I can convert to midi, but when i drag the midi transcription onto a folder, nothing happens.
When i drag it the mouse looks like an empty folder.
What is it that i am doing wrong?

Thanks

You need to drag and drop to a DAW’s Midi/Instrument track, You can see how to use it in this video https://www.youtube.com/watch?v=6_MC0_aG_DQ for me, I prefer to use the VST3 because I use Ardour.

Ok, i can do that, i have Ardour and the plugin, and it works, but what is the use of the stand alone application if it is not possible to get the midi file that is generated?
Have a nice day.
Jean

Just hold and drop the midi part wherever off the NeuralNote UI and the export will be found in:
/tmp/neuralnote/NameOfYourSoundfile.mid

(note it’ll vanish whenever you’ll close the NeuralNote UI so mind to copy it elsewhere if a keeper)

1 Like

This plugin seems a bit redundant when Ardour already comes with a lua script that that does Audio to MIDI transcription

ardour/share/scripts/vamp_audio_to_midi.lua at master · Ardour/ardour · GitHub

The script that comes just does polyphonic transcription

I have a modified version of said script that allows for monophonic and polyphonic transcription, I added monophonic transcription because I wanted to do voice to midi with some more accuracy.

LogicalArdour/ardour8/scripts/audiotomidi.lua at main · jmantra/LogicalArdour · GitHub

4 Likes

Great work for the monophonic audio to midi LUA script! I had been looking for that for a long time, I think this script is a better option because it integrates well with Ardour!

This looks nifty (as does NeuralNote, of course), thanks for sharing :slight_smile:

Am I right in thinking you could use your script, for example, to output a midi file from a vox performance → tidy it up as needed → then use that midi file as the basis for pitch correction using a plugin like GSnap or x42 Auto Tune…?

2 Likes

Yes, Unfa goes over how to do this with x42 autotune: https://youtu.be/ttXCsIb_2L8?si=dACiEOMvP0_tmtuN&t=1315

1 Like

Just the ticket :slight_smile: Thank you jmantra. Unfa did some great work demonstrating Ardour’s functionality and stuff like that, it’s a shame he’s not doing it anymore.

Anyway thanks again for the scripts and info, I look forward to trying it out.

Ok Thanks
That works

Hi,

Fascinating stuff especially for a ‘Midiot’ like myself. I’m wondering what the fine-tuning differences are between the 2 methods? I see the lua script doesn’t estimate velocity, does NeuralNote? I see NeuralNote also has split and quantize functions etc… are these automated in the lua script or expected to be carried out in the rendered file?

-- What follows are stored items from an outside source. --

(** X10. [write_lui] with two non-NULL arguments rt, imm: when rt is a
    register name and the number read from imm is within 0..65535 it
    returns 0 and writes the word with that number in bits 0-15, rt in
    16-20, zero in 21-25 and the opcode in 26-31; otherwise it returns -1
    and writes nothing. *)
Theorem write_lui_layout (opcode : Z) (a0 a1 : string) :
  0 <= opcode < 64 ->
  let imm := fst (strtol a1) in
  (translate_reg a0 <> -1 -> 0 <= imm <= 65535 ->
   exists w,
     write_lui opcode [Some a0; Some a1] = (0, write_inst_hex w) /\
     0 <= w < 2 ^ 32 /\
     field w 0 16 = imm /\
     field w 16 5 = translate_reg a0 /\
     field w 21 5 = 0 /\
     field w 26 6 = opcode) /\
  (translate_reg a0 = -1 \/ ~ 0 <= imm <= 65535 ->
   write_lui opcode [Some a0; Some a1] = (-1, EmptyString)).
Proof.
  intros Hop imm. unfold write_lui. rewrite translate_num_bounds.
  fold imm. unfold UINT16_MAX. split.
  - intros H0 Hi.
    destruct (reg_ok _ H0) as [E0 R0].
    rewrite (in_bounds _ _ _ Hi), E0. simpl orb. cbv iota.
    eexists. split; [reflexivity|].
    replace (Z.land imm 0xFFFF + shl_int (translate_reg a0) 16
             + shl_int opcode 26)
      with (Z.land imm 0xFFFF + shl_int (translate_reg a0) 16
            + shl_int 0 21 + shl_int opcode 26)
      by (change (shl_int 0 21) with 0; lia).
    fold (itype_word opcode 0 (translate_reg a0) imm).
    destruct (itype_word_fields opcode 0 (translate_reg a0) imm Hop)
      as (W & F0 & F1 & F2 & F3); [lia | exact R0 |].
    rewrite F0, Z.mod_small by (change (2 ^ 16) with 65536; lia). auto.
  - intros H.
    destruct (Z.le_decidable 0 imm) as [L|L];
      [destruct (Z.le_decidable imm 65535) as [U|U]|].
    + rewrite (in_bounds 0 65535 imm) by lia. simpl.
      destruct (Z.eqb_spec (translate_reg a0) (-1)); [reflexivity|].
      exfalso. destruct H as [H|H]; auto.
    + rewrite (out_of_bounds 0 65535 imm) by lia. reflexivity.
    + rewrite (out_of_bounds 0 65535 imm) by lia. reflexivity.
Qed.

Lemma write_lui_layout_witness :
  exists w,
    write_lui 0x0f [Some "$at"; Some "0xffff"] = (0, write_inst_hex w) /\
    field w 0 16 = 65535 /\ field w 16 5 = 1 /\ field w 26 6 = 0x0f.
Proof.
  destruct (write_lui_layout 0x0f "$at" "0xffff") as [H _]; [lia|].
  destruct H as (w & E & _ & F0 & F1 & _ & F3).
  - discriminate.
  - vm_compute. split; discriminate.
  - exists w. split_and!; assumption.
Defined.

Could anyone from the Win/Mac side comment on how this would compare to something like the Jam Origin Plugin?

1 Like

Could this be used to help tune the vocal track? First convert vocal to midi and correct it manually and together with X42 Auto tune tune the vocal like this?

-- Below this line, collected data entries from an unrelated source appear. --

(** * The consistent accumulator, as the code has it *)

(** X22: the consistent-accumulator detector emits a signal for a history
    exactly when its longest run of consecutive [INCREASE] entries has at
    least three entries; the signal counts that run, is [strong] from
    four entries on and [moderate] for three, and its quarters are the
    periods of the run of [INCREASE] entries that the history ends with,
    all of them and none else: at most as many as the longest run has,
    and none when the last entry of the history is not an [INCREASE]. *)
Theorem consistent_accumulator_rule (cusip_to_name : Py.dict string)
    (cusip : string) (history : list HistEntry) :
  exists n,
    longest_run n history
    /\ ((n < 3)%nat -> accumulator_signal cusip_to_name (cusip, history) = [])
    /\ ((3 <= n)%nat ->
        exists s,
          accumulator_signal cusip_to_name (cusip, history) = [s]
          /\ signal_type s = consistent_accumulator
          /\ holdings s = [get_default cusip cusip_to_name cusip]
          /\ details s = ConsecutiveIncreases n
          /\ (strength s = strong <-> (4 <= n)%nat)
          /\ (strength s = moderate <-> n = 3%nat)
          /\ quarters s = map entry_period (trailing_run history)
          /\ (List.length (quarters s) <= n)%nat
          /\ (forall pre e,
                history = pre ++ [e] -> is_increase e = false ->
                quarters s = [])).
Proof.
  destruct (accumulator_signal_spec cusip_to_name cusip history)
    as (n & Hlong & E).
  exists n. split; [exact Hlong |]. rewrite E. split.
  - intros Hlt. destruct (Nat.leb_spec 3 n); [lia | reflexivity].
  - intros Hge. destruct (Nat.leb_spec 3 n) as [_ | Hlt]; [| lia].
    eexists. split; [reflexivity |].
    cbn [signal_type holdings details strength quarters].
    split; [reflexivity |]. split; [reflexivity |]. split; [reflexivity |].
    split; [| split; [| split; [reflexivity | split]]].
    + destruct (Nat.leb_spec 4 n) as [H4 | H4]; split; intros H;
        try reflexivity; try discriminate H; lia.
    + destruct (Nat.leb_spec 4 n) as [H4 | H4]; split; intros H;
        try reflexivity; try discriminate H; lia.
    + rewrite length_map. destruct Hlong as [_ Hmax].
      apply Hmax, has_run_suffix.
    + intros pre e -> Ee. now rewrite trailing_run_snoc, Ee.
Qed.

Yes see my last post with the YouTube video.

JamOrigin’s MidiGuitar is more like a live performance plugin, in the other hand, NeuralNote is more focused in convert audio(mono or stereo) into a midi file, like Celemony Melodyne but without an audio tuning effect, that’s why it has many midi adjustments so you can tweak the midi file before export or drag to the track, although it also has a midi output port you can route to a midi track too.